ACTION ITEM =
Wherever "eexists" turns up in a line of the entries below, that line counts. Say how many such lines there are, with no other words.

--- EXTRACTED MATERIAL ---

(* ===== verification/HandleWitnesses.v ===== *)
(** * Witnesses of the properties of handles, launches and virtual memory

    The driver, the device, the context and the states are those of Witnesses.v. *)

From S2P Require Import Prelude CudaSys Errors Runtime CudaResult ExecutorApi Context Dispatch Resource Handles Buffer Ready ArgPack HostCb Streams Modules Regions Vmm Graphs Launch LaunchProps HandleProps PackProps PackUpdates VmmProps StreamProps Witnesses.

#[local] Existing Instance demo.

(** A stream, a module and a kernel of [context0]. *)
Definition stream0 : Stream := mkStream 20 (Some context0) 7.
Definition module0 : Module_ := mkModule 21 (Some context0) 11.
Definition kernel0 : Function_ := mkFunction (Some module0) 12 [107].
Definition exec0 : GraphExec := mkGraphExec 22 (Some context0) 13.

Lemma LaunchConfig1D_covers_witness : valid (LaunchConfig1D 1000 256) = true /\ 3 * 256 < 1000 <= 4 * 256.
Proof.
  destruct (LaunchConfig1D_covers 1000 256 ltac:(closed_arith) ltac:(closed_arith)) as (_ & _ & Hv).
  split; [vm_compute; reflexivity|]. exact (proj2 (proj2 (Hv ltac:(vm_compute; reflexivity)))).
Defined.

Definition args0 : list (option KernelArg) := [Some (Arg Float32 (Some buffer0)); Some (ArgValue Int32 3 [16; 0; 0; 0]); Some (Arg Float32 (Some buffer0))].


Definition packed0 : PackedArgs := match (Pack args0 state3).1 with Done (Some p, _) => p | _ => argpack.zeroBuilder end.

Lemma args0_ok : args_ok args0.
Proof. split; [repeat constructor; reflexivity|cbn; lia]. Qed.

Lemma packed0_packs : packs packed0 args0.
Proof.
  pose proof (Pack_packs args0 state3 args0_ok) as Hpack. assert (Hr : (Pack args0 state3).1 = Done (Some packed0, None)) by (vm_compute; reflexivity).
  destruct (Pack args0 state3) as [o s']. cbn in Hr. subst o. apply Hpack.
Qed.

Lemma pack_then_launch_witness :
  packs packed0 args0 /\
  tidy (packed_use [20%positive] module0 12 (LaunchConfig1D 16 8) 7 (params_of args0)) (st_env state3)
    (LaunchPackedOn (Some kernel0) Background (Some stream0) (LaunchConfig1D 16 8) (Some packed0)).
Proof.
  destruct (pack_then_launch args0 args0_ok) as [_ Hlaunch].
  pose proof packed0_packs as Hp.
  split; [exact Hp|]. apply (Hlaunch packed0 kernel0 module0 Background stream0 (LaunchConfig1D 16 8) (st_env state3) Hp eq_refl).
Defined.

(** The updates that succeed, and one of each that does not. *)
Definition size0 (t : nat) : Z := if decide (t = 3%nat) then 4 else 8.
Definition updates0 : list (Z * update) :=
  [(0, UDevicePtr 4096); (1, USet 3 [32; 0; 0; 0]); (1, USet 5 [1; 0; 0; 0; 0; 0; 0; 0]); (3, UDevicePtr 0); (2, UBuffer Float32 (Some buffer0));
   (2, URaw (Some [1; 2; 3; 4; 5; 6; 7; 8]) 8); (1, URaw (Some [1; 2]) 2)].
Definition updated0 : PackedArgs := match (apply_updates (Some packed0) updates0 state3).1 with Done (Some p, _) => p | _ => argpack.zeroBuilder end.

Lemma packed_updates_refine_witness :
  packs packed0 args0 /\
  stands size0 updated0 [(handle_bytes 4096, Some 0%nat); ([32; 0; 0; 0], Some 3%nat); ([1; 2; 3; 4; 5; 6; 7; 8], Some 0%nat)].
Proof.
  pose proof packed0_packs as Hp. split; [exact Hp|].
  pose proof (packed_updates_refine size0 eq_refl args0 updates0 packed0 state3 Hp) as Hu.
  specialize (Hu ltac:(repeat constructor; intros t [= <-]; reflexivity) ltac:(repeat constructor; cbn; unfold maxRawArgBytes; lia)).
  assert (Hr : (apply_updates (Some packed0) updates0 state3).1 =
    Done (Some updated0, [None; None; Some ErrTypeMismatch; Some ErrIndexOutOfRange; None; None; Some ErrSizeMismatch])) by (vm_compute; reflexivity).
  destruct (apply_updates (Some packed0) updates0 state3) as [o s']. cbn in Hr. subst o. destruct Hu as (_ & _ & Hst & _). exact Hst.
Defined.


Lemma Close_spec_witness :
  exists s', Stream_Close (Some stream0) state3 = (Done None, s') /\ ~ open 20%positive (st_env s').
Proof.
  destruct (Close_spec 20%positive (Some context0) (CuStreamDestroy 7) "cuStreamDestroy_v2" (Stream_Close (Some stream0)) state3 (close_Stream stream0))
    as (_ & _ & Hc).
  destruct (Hc context0 eq_refl) as [_ Hok]; [evaluated..|discriminate|].
  eexists. split; [rewrite (Hok full_driver 2%positive); [vm_compute; reflexivity|..]; evaluated|].
  intros Ho. apply Ho. decided.
Defined.

(** ** Virtual memory *)

Lemma full_vmm : vmm_bound full_driver.
Proof. unfold vmm_bound, vmm_fields. repeat constructor. Qed.

Lemma AllocVirtual_transaction_witness :
  exists b s', AllocVirtual Float32 (Some context0) 16 state1 = (Done (Some b, None), s') /\ vb_bytes b = 64 /\ vb_mapped b = true.
Proof.
  destruct (AllocVirtual_transaction Float32 context0 full_driver device0 2 16 state1) as (ob & er & s1 & s' & l & Ha & _ & _ & _ & _ & Hob);
    [evaluated..|exact full_vmm|split; evaluated|lia|cbn; lia|evaluated| |].
  { intros l Hl. exfalso. revert Hl. apply not_elem_of_empty. }
  assert (Hs : (AllocVirtual Float32 (Some context0) 16 state1).1 = Done (Some (mkVirtualBuffer 4 (Some context0) 0 0 4096 16 64 true true true), None))
    by (vm_compute; reflexivity).
  rewrite Ha in Hs. cbn in Hs. injection Hs as -> ->. destruct Hob as (_ & _ & Hm & Hb & _).
  eexists _, s'. split; [exact Ha|]. split; [exact Hb|reflexivity].
Defined.

Definition virtual0 : VirtualBuffer Float32 := mkVirtualBuffer 30 (Some context0) 8192 5 4096 16 64 true true true.

Lemma VirtualBuffer_Close_retry_witness :
  exists b' s', VirtualBuffer_Close (Some virtual0) state1 = (Done (None, Some b'), s') /\ ~ open 30%positive (st_env s').
Proof.
  destruct (VirtualBuffer_Close_retry virtual0 context0 full_driver 2 state1 eq_refl eq_refl full_vmm ltac:(done) ltac:(evaluated)) as [_ Hc].
  destruct (Hc ltac:(evaluated) ltac:(discriminate) ltac:(split; evaluated) ltac:(evaluated)) as (er & b' & s1 & s' & Hrun & _ & _ & _ & _ & Hacc & Hs').
  assert (Her : er = None) by (apply Hacc; intros t c w; reflexivity). subst er. exists b', s'. split; [exact Hrun|].
  rewrite Hs'. intros Ho. apply Ho. cbn. apply elem_of_union_l. now apply elem_of_singleton.
Defined.

(** ** Host functions *)

Lemma LaunchHostFunc_no_leak_witness :
  exists cb' s', LaunchHostFunc 4660 (Some stream0) (Some 5%nat) (hostcb.init nat) state1 = (Done (None, cb'), s') /\
    hostcb.abs nat cb' = <[1 := 5%nat]> ∅.
Proof.
  destruct (LaunchHostFunc_no_leak 4660 stream0 5%nat (hostcb.init nat) (hostcb.wf_init nat) ltac:(vm_compute; reflexivity)) as (Hy & _ & Hr).
  destruct (Hr context0 full_driver 2%positive state1) as (cb' & Hrun); [evaluated..|split; evaluated|evaluated|evaluated|].
  exists cb'. eexists. split; [rewrite Hrun; vm_compute; reflexivity|].
  destruct (Hy _ _ _ Hrun) as [_ Ha]. cbn [fst snd] in Ha. rewrite Ha. vm_compute. reflexivity.
Defined.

---

WRITTEN RESPONSE =
3